In conclusion, I believe we should not be systematically pessimistic about technological progress, even if we should not permit everything either. It is certain that no technology, no solution, is or ever will be 100% infallible. Besides, mankind would never have set foot on the Moon if a 0% risk threshold had been required before sending Saturn V and Eagle into space with autopilots running on computers with less computing power than our current smartphones. The only way to guarantee an appropriate level of security and appropriate use of a new technology is to allow free rein to experimentation and the exploration of benefits versus risks.

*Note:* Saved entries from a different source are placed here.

Lemma build_stack_run s T l U sz strs argv :
  proc_ok pgdir s T l U -> 0 <= sz < KERNBASE -> let k := pages_up sz in
  (forall n, k <= n -> U !! n = None) -> Forall2 cstring strs argv -> args_size strs <= 2 * PGSIZE ->
  exists r s' T' l' U', build_stack pgdir sz argv s = Ok (r, s') /\ proc_ok pgdir s' T' l' U' /\
    (forall s0 l0, owns s0 l0 pgdir s T l U -> owns s0 l0 pgdir s' T' l' U') /\
    stack_result k strs s l U s' T' U' r.
Proof using Hkend.
  intros Hok Hsz k Hnone Hcs Hsize. assert (NUSER = 524288) as HN by reflexivity.
  assert (0 <= k /\ sz <= PGSIZE * k <= KERNBASE) as [Hk0 Hk].
  { unfold k, pages_up, KERNBASE, PGSIZE in *. split; Z.div_mod_to_equations; lia. }
  unfold build_stack. rewrite PGROUNDUP_pages by done. fold k.
  rewrite (w32_small (PGSIZE * k + 2 * PGSIZE)) by (unfold KERNBASE in *; plia).
  replace (PGSIZE * k + 2 * PGSIZE) with (PGSIZE * (k + 2)) by lia.
  destruct (Z.le_gt_cases KERNBASE (PGSIZE * (k + 2))) as [Hbig|Hsmall].
  { exists None, s, T, l, U. split; [|split; [done|split; [done|]]].
    - unfold allocuvm. rewrite (proj2 (Z.leb_le _ _)) by done. done.
    - right. right. split; [by left|done]. }
  destruct (allocuvm_run Hkend pgdir s T l U (PGSIZE * k) (PGSIZE * (k + 2))) as (r & s1 & T1 & l1 & U1 & R & Hg & Hl);
    [plia|done| |done|].
  { rewrite !pages_up_mult by lia. intros n Hn. apply Hnone. lia. }
  unfold grown, enough in *. rewrite !pages_up_mult in Hg by lia. rewrite !pages_up_mult in Hl by lia. rewrite (bind_ok _ _ _ _ _ R).
  destruct Hg as [[-> G]|[-> G]]; last first.
  { exists None, s1, T1, l1, U1. split; [done|]. split; [apply G|]. split.
    - intros s0 l0 Ho. by eapply owns_gained.
    - right. right. split; [right; plia|]. intros n. apply (ga_user _ _ _ _ _ _ _ _ _ _ _ G). lia. }
  rewrite (proj2 (Z.eqb_neq _ _)) by plia. rewrite w32_small by (unfold KERNBASE in *; plia).
  replace (PGSIZE * (k + 2) - 2 * PGSIZE) with (PGSIZE * k) by lia.
  destruct (ga_new _ _ _ _ _ _ _ _ _ _ _ G k ltac:(lia)) as (v & Hv & _).
  destruct (ga_new _ _ _ _ _ _ _ _ _ _ _ G (k + 1) ltac:(lia)) as (v1 & Hv1 & _ & _ & Hu1).
  destruct (clearpteu_run s1 T1 l1 U1 k v (ga_ok _ _ _ _ _ _ _ _ _ _ _ G) Hv)
    as (s2 & R2 & Hok2 & Hst2 & He2 & Hgu & Hc2).
  rewrite (bind_ok _ _ _ _ _ R2).
  assert (accessible s2 T1 U1 (k + 1)) as Hacc.
  { split; [by exists v1|]. rewrite He2; [done|unfold KERNBASE in *; plia|lia]. }
  destruct (fill_stack_run s2 T1 l1 U1 k strs argv Hok2) as (r & s3 & R3 & Hok3 & Hc3 & Hr); try done.
  { unfold KERNBASE in *. plia. }
  exists r, s3, T1, l1, U1. split; [exact R3|]. split; [done|]. split.
  { intros s0 l0 Ho. eapply owns_change; [|exact Hc3]. eapply owns_step; [|exact Hst2]. by eapply owns_gained. }
  destruct r as [[sz' sp]|]; cbn [stack_result].
  - destruct Hr as (-> & Hsp & Hmain & Hbelow). split; [done|]. split; [done|]. split; [done|]. split.
    { intros a Ha. rewrite Hbelow by done.
      assert (user_byte s2 U1 a = user_byte s1 U1 a) as ->.
      { unfold user_byte. destruct (U1 !! (a / PGSIZE)) as [w|] eqn:Hw; [|done]. cbn. by rewrite (Hc2 _ w Hw). }
      eapply gained_bytes; [exact G|]. unfold PGSIZE in *. Z.div_mod_to_equations. lia. }
    split; [intros n Hn; by apply (ga_user _ _ _ _ _ _ _ _ _ _ _ G)|]. split; [by exists v|]. split.
    + intros [_ Hn]. apply Hn. by rewrite (uc_entry _ _ _ _ Hc3).
    + destruct Hacc as [H1 H2]. split; [done|]. by rewrite (uc_entry _ _ _ _ Hc3).
  - destruct Hr as [Hr|Hr]; [by left|right; by left].
Qed.
End Stack.
Lemma exec_replaces_the_image_or_fails_witness :
  exists x x', i_pgdir (x_image x) = small_pgdir /\ exec 0 id [102; 0] [[102; 0]] x = Ok (-1, x') /\
    exec_failed x x' ∅ small_free ∅.
Proof.
  destruct (small_idle 7) as (s & hd & _ & Hi & Hm & Hst & Hsz). destruct small_proc as (m & Hok & _).
  assert (page_ok (pages m) small_pgdir) as Hpg.
  { pose proof (vo_dir _ _ _ _ (po_vm _ _ _ _ _ Hok)) as []. split; [done|unfold kend, small_linker, small_pgdir; lia|done]. }
  pose proof (small_process s m Hi (small_on_disk s hd Hm Hst Hsz) Hok Hpg) as Hx.
  destruct (exec_replaces_the_image_or_fails (H1 := small_program) small_kend ltac:(split; reflexivity) eq_refl _ _ _ _
    [102] [[102]] [[102; 0]] [] Hx eq_refl) as (r & x' & R & _ & _ & Hr).
  - by repeat constructor.
  - by repeat constructor.
  - repeat constructor; [done|by exists []].
  - vm_compute. discriminate.
  - exists (small_xproc s m), x'. split; [reflexivity|].
    destruct Hr as [(-> & Hf & _)|(_ & d & sz & sp & nm & T & l & U & _ & _ & _ & _ & _ & Hmag & _)].
    + split; [exact R|exact Hf].
    + by vm_compute in Hmag.
Defined.
Lemma ilock_load f V Bs i ip jp :
  txn (st f) V ∅ Bs -> (length Bs < NBUF)%nat -> icache f !! i = Some ip ->
  i_dev ip = 1 -> 1 <= i_ref ip -> i_lock ip = None -> i_valid ip = false ->
  ilocked V (sb f) (i_inum ip) = Some jp -> i_type jp <> 0 ->
  exists f', ilock (Some i) f = Ok (tt, f') /\ txn (st f') V ∅ Bs /\ stays (st f) (st f') /\
    icache f' = <[i := held (me (st f)) (i_ref ip) jp]> (icache f) /\ sb f' = sb f /\
    icache_lock f' = icache_lock f.
Proof.
  intros Ht Hroom Hi Hdev Hr Hl Hv Hjp Hty. unfold ilocked in Hjp.
  destruct (V !! IBLOCK (i_inum ip) (sb f)) as [d|] eqn:HV; [|done]. cbn [mbind option_bind] in Hjp.
  destruct (get_dinode (Z.to_nat (i_inum ip mod IPB)) d) as [x|] eqn:Hx; [|done]. cbn in Hjp.
  apply (inj Some) in Hjp as <-. unfold ilock. rewrite (bind_ok _ _ _ _ _ (geti_run f i ip Hi)).
  rewrite (proj2 (Z.ltb_ge _ _) Hr). unfold acquiresleep_inode. rewrite bind_bind.
  rewrite (bind_ok _ _ _ _ _ (geti_run f i ip Hi)), Hl, bind_bind, bind_gets.
  rewrite (bind_ok _ _ _ _ _ (updi_run f i _)). fold (holder (Some (me (st f))) i f).
  set (f1 := holder (Some (me (st f))) i f). set (ip1 := set_ilock (Some (me (st f))) ip).
  assert (icache f1 !! i = Some ip1) as Hi1 by (cbn; by rewrite list_lookup_alter_eq, Hi).
  rewrite (bind_ok _ _ _ _ _ (geti_run f1 i _ Hi1)). change (i_valid ip1) with (i_valid ip).
  rewrite Hv. cbn [negb]. unfold when. rewrite bind_gets. cbv beta. change (sb f1) with (sb f).
  change (i_dev ip1) with (i_dev ip).
  change (i_inum ip1) with (i_inum ip). rewrite Hdev. set (bn := IBLOCK (i_inum ip) (sb f)) in *.
  destruct (fs_bread f1 V ∅ Bs Ht bn d HV (lookup_empty _)) as (k & f2 & R2 & Q2 & T2).
  { rewrite map_size_empty. lia. }
  assert (<[bn := k]> (∅ : gmap nat nat) !! bn = Some k) as Hk by apply lookup_insert_eq.
  rewrite (bind_ok _ _ _ _ _ R2). unfold dip. rewrite bind_bind.
  rewrite (bind_ok _ _ _ _ _ (fs_bdata f2 V _ Bs T2 bn k d Hk HV)), Hx, bind_lift_Some.
  set (g := fun ip : inode => Inode _ _ _ _ _ _ _ _ _ _ _).
  rewrite (bind_ok _ _ _ _ _ (updi_run f2 i g)).
  set (f3 := set_icache (alter g i (icache f2)) f2).
  destruct (fs_brelse f3 V _ Bs T2 bn k Hk) as (f4 & R4 & Q4 & T4).
  { change (st f3) with (st f2). rewrite (sy_disk _ _ (q_stays _ _ Q2)). by eapply txn_settled. }
  rewrite delete_insert_id in T4 by apply lookup_empty.
  rewrite (bind_ok _ _ _ _ _ R4), (bind_ok _ _ _ _ _ (updi_run f4 i _)).
  set (f5 := set_icache _ f4).
  assert (icache f5 = <[i := held (me (st f)) (i_ref ip) (loaded (i_inum ip) x)]> (icache f)) as Hc5.
  { cbn [icache f5 set_icache]. rewrite (q_icache _ _ Q4). cbn [icache f3 set_icache].
    rewrite (q_icache _ _ Q2). cbn [icache f1 holder set_icache].
    pose proof (lookup_lt_Some _ _ _ Hi) as Hlt. rewrite (alter_insert _ _ _ _ Hi).
    erewrite (alter_insert _ i _ g), list_insert_insert_eq by (by apply list_lookup_insert_eq).
    erewrite (alter_insert _ i), list_insert_insert_eq by (by apply list_lookup_insert_eq). f_equal.
    unfold held, loaded, g. cbn. by rewrite Hdev. }
  assert (icache f5 !! i = Some (held (me (st f)) (i_ref ip) (loaded (i_inum ip) x))) as Hi5.
  { rewrite Hc5. apply list_lookup_insert_eq. by eapply lookup_lt_Some. }
  rewrite (bind_ok _ _ _ _ _ (geti_run f5 i _ Hi5)). cbn [i_type held set_ilock set_ref].
  rewrite (proj2 (Z.eqb_neq _ _) Hty). exists f5. split_and!; [done|exact T4| |exact Hc5| |].
  - change (stays (st f1) (st f4)). etransitivity; [apply Q2|apply (q_stays _ _ Q4)].
  - cbn [sb f5 set_icache]. rewrite (q_sb _ _ Q4). apply (q_sb _ _ Q2).
  - cbn [icache_lock f5 set_icache]. rewrite (q_lock _ _ Q4). apply (q_lock _ _ Q2).
Qed.
(* ===== verification/ConsoleSpec.v ===== *)
(** * The console as an editor of lines

    The input of the console is a queue of bytes that can be read and a line that is being
    edited; the screen is printed to without end. *)

From S2P Require Import Prelude Console.

(** ** The screen *)

(** The cursor is on one of the first 24 rows, and the memory of the screen goes beyond
    them. *)
Record screen_ok (c : console) : Prop := ScreenOk {
  sk_crt : (25 * 80 < length (crt c))%nat;
  sk_cursor : 0 <= cursor c < 24 * 80;
  sk_alive : panicked c = false
}.

(** The console but its output. *)
Definition same_input (c c' : console) : Prop :=
  clock c' = clock c /\ locking c' = locking c /\ ibuf c' = ibuf c /\ ir c' = ir c /\ iw c' = iw c /\
  ie c' = ie c /\ ready c' = ready c.

Lemma set_cell_run i v c : 0 <= i -> (Z.to_nat i < length (crt c))%nat ->
  set_cell i v c = Ok (tt, set_crt (<[Z.to_nat i := v]> (crt c)) c).
Proof.
  intros Hi Hl. unfold set_cell. rewrite bind_get. rewrite <- (Z2Nat.id i) at 1 by lia.
  by rewrite zinsert_nat, bind_lift_Some.
Qed.

Lemma cgaputc_run x c : screen_ok c -> exists c', cgaputc x c = Ok (tt, c') /\ screen_ok c' /\ same_input c c'.
Proof.
  intros [Hl Hc Ha]. unfold cgaputc. rewrite bind_gets.
  assert (exists pos c1, (if x =? 10 then mret (cursor c + (80 - cursor c mod 80))
         else if x =? BACKSPACE then mret (if 0 <? cursor c then cursor c - 1 else cursor c)
         else set_cell (cursor c) (cell x) ;; mret (cursor c + 1)) c = Ok (pos, c1) /\
      0 <= pos <= 24 * 80 /\ length (crt c1) = length (crt c) /\ same_input c c1 /\ panicked c1 = false)
    as (pos & c1 & R & Hp & Hl1 & Hs & Ha1).
  { destruct (x =? 10); [|destruct (x =? BACKSPACE)].
    - eexists _, c. split; [reflexivity|]. split; [Z.div_mod_to_equations; lia|by repeat split].
    - eexists _, c. split; [reflexivity|]. split; [destruct (Z.ltb_spec 0 (cursor c)); lia|by repeat split].
    - eexists _, (set_crt _ c). split; [by rewrite (bind_ok _ _ _ _ _ (set_cell_run (cursor c) (cell x) c ltac:(lia) ltac:(lia)))|].
      split; [lia|]. split; [apply length_insert|by repeat split]. }
  rewrite (bind_ok _ _ _ _ _ R). destruct (Z.ltb_spec pos 0), (Z.ltb_spec (25 * 80) pos); try lia. cbn [orb].
  assert (exists pos' c2, (if 24 <=? pos / 80 then scroll (pos - 80) ;; mret (pos - 80) else mret pos) c1 = Ok (pos', c2) /\
      0 <= pos' < 24 * 80 /\ (25 * 80 < length (crt c2))%nat /\ same_input c1 c2 /\ panicked c2 = false)
    as (pos' & c2 & R2 & Hp2 & Hl2 & Hs2 & Ha2).
  { destruct (Z.leb_spec 24 (pos / 80)) as [Hge|Hlt].
    - eexists _, (set_crt _ c1). split; [reflexivity|]. assert (pos = 24 * 80) as -> by (Z.div_mod_to_equations; lia).
      split; [lia|]. split; [|by repeat split]. cbn [crt set_crt]. rewrite !length_app, !length_take, !length_app,
        length_take, !length_drop, length_replicate. lia.
    - exists pos, c1. split; [done|]. split; [split; [lia|]; Z.div_mod_to_equations; lia|]. split; [lia|by repeat split]. }
  rewrite (bind_ok _ _ _ _ _ R2), bind_modify. unfold w16. rewrite Z.mod_small by lia.
  rewrite set_cell_run by (cbn; lia). eexists. split; [reflexivity|]. split.
  - split; cbn; [rewrite length_insert; lia|lia|done].
  - unfold same_input in *. cbn. intuition congruence.
Qed.
(* ===== verification/PmapSpec.v ===== *)
(** * The memory management of JOS as maps

    What a page directory means below [UTOP]: the tables it has, and the page and the flags
    of every page of the address space; the free list as a list; reference counts as the
    number of uses. *)

From S2P Require Import Prelude Layout Pmap.

(** ** Words of memory *)

Lemma word_set_eq m p i x : pword (set_pword p i x m) p i = x.
Proof. unfold pword, set_pword. by rewrite lookup_insert_eq; cbn; rewrite lookup_insert_eq. Qed.

Lemma word_set_ne m p i x p' i' : p' <> p \/ i' <> i -> pword (set_pword p i x m) p' i' = pword m p' i'.
Proof.
  intros Hne. unfold pword, set_pword. destruct (decide (p' = p)) as [->|].
  - rewrite lookup_insert_eq. cbn. rewrite lookup_insert_ne; [done|]. destruct Hne as [?|?]; congruence.
  - by rewrite lookup_insert_ne.
Qed.

Lemma word_clear m p p' i : pword (<[p := ∅]> m) p' i = if decide (p' = p) then 0 else pword m p' i.
Proof.
  unfold pword. case_decide as Hp; [subst; by rewrite lookup_insert_eq; cbn; rewrite lookup_empty|].
  by rewrite lookup_insert_ne.
Qed.

(** The address of the word [i] of the page [t]. *)
Definition at_ (t i : Z) : Z := KERNBASE + PGSIZE * t + 4 * i.

(** The memory fits into the address space above [KERNBASE]. *)
Definition fits (s : jos) : Prop := 0 < npages s <= 65536.

Lemma at_slot s t i : fits s -> 0 <= t < npages s -> 0 <= i < 1024 ->
  in_memory s (at_ t i) = true /\ page_of (at_ t i) = t /\ index_of (at_ t i) = i /\
  w32 (at_ t i) = at_ t i /\ at_ t i <> 0.
Proof.
  unfold fits, in_memory, page_of, index_of, at_, PGSIZE, KERNBASE. intros Hf Ht Hi. split_and!.
  - rewrite !andb_true_iff. split_and!; [lia| |].
    + apply Z.eqb_eq. Z.div_mod_to_equations. lia.
    + apply Z.ltb_lt. Z.div_mod_to_equations. lia.
  - Z.div_mod_to_equations. lia.
  - Z.div_mod_to_equations. lia.
  - apply w32_small. lia.
  - lia.
Qed.

Section Access.
Context (s : jos) (t i : Z).
Hypothesis (Hf : fits s) (Ht : 0 <= t < npages s) (Hi : 0 <= i < 1024).

Lemma phys_ld_run : ld (at_ t i) s = Ok (pword (pmem s) t i, s).
Proof using All.
  destruct (at_slot s t i Hf Ht Hi) as (Hm & Hp & Hx & _). unfold ld. mrun. by rewrite Hm, Hp, Hx.
Qed.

I am referring here to experimentation that is known and freely accepted by its user, and conducted in compliance with respect for privacy.
In the case of video and photo analysis, with technological advances, improvements to algorithms and training databases, false positives will decrease to reach a reliability rate comparable to that of human error. Even if certain experiments, applications or practices are questionable to some (for example, Google has been criticized for compensating volunteers with gift vouchers in exchange for a photo to enrich its training database), one cannot ignore or reject image analysis technology.
While I am genuinely not among those who enjoy creating laws and regulations in excess, I believe that we are already constrained by numerous regulations and that effective means will certainly need to be found to frame and regulate this technology. I remain convinced that it has much to offer us, and that its future depends on its use within the rule of law.
The problem is not the technology, but the uses made of it by human beings!
Is technological innovation a source of progress — enabling us to move from the mastery of fire to today's AI and computer vision technologies in 400,000 years — or a genuine threat to our free will and individual freedoms? As for me, my mind is made up!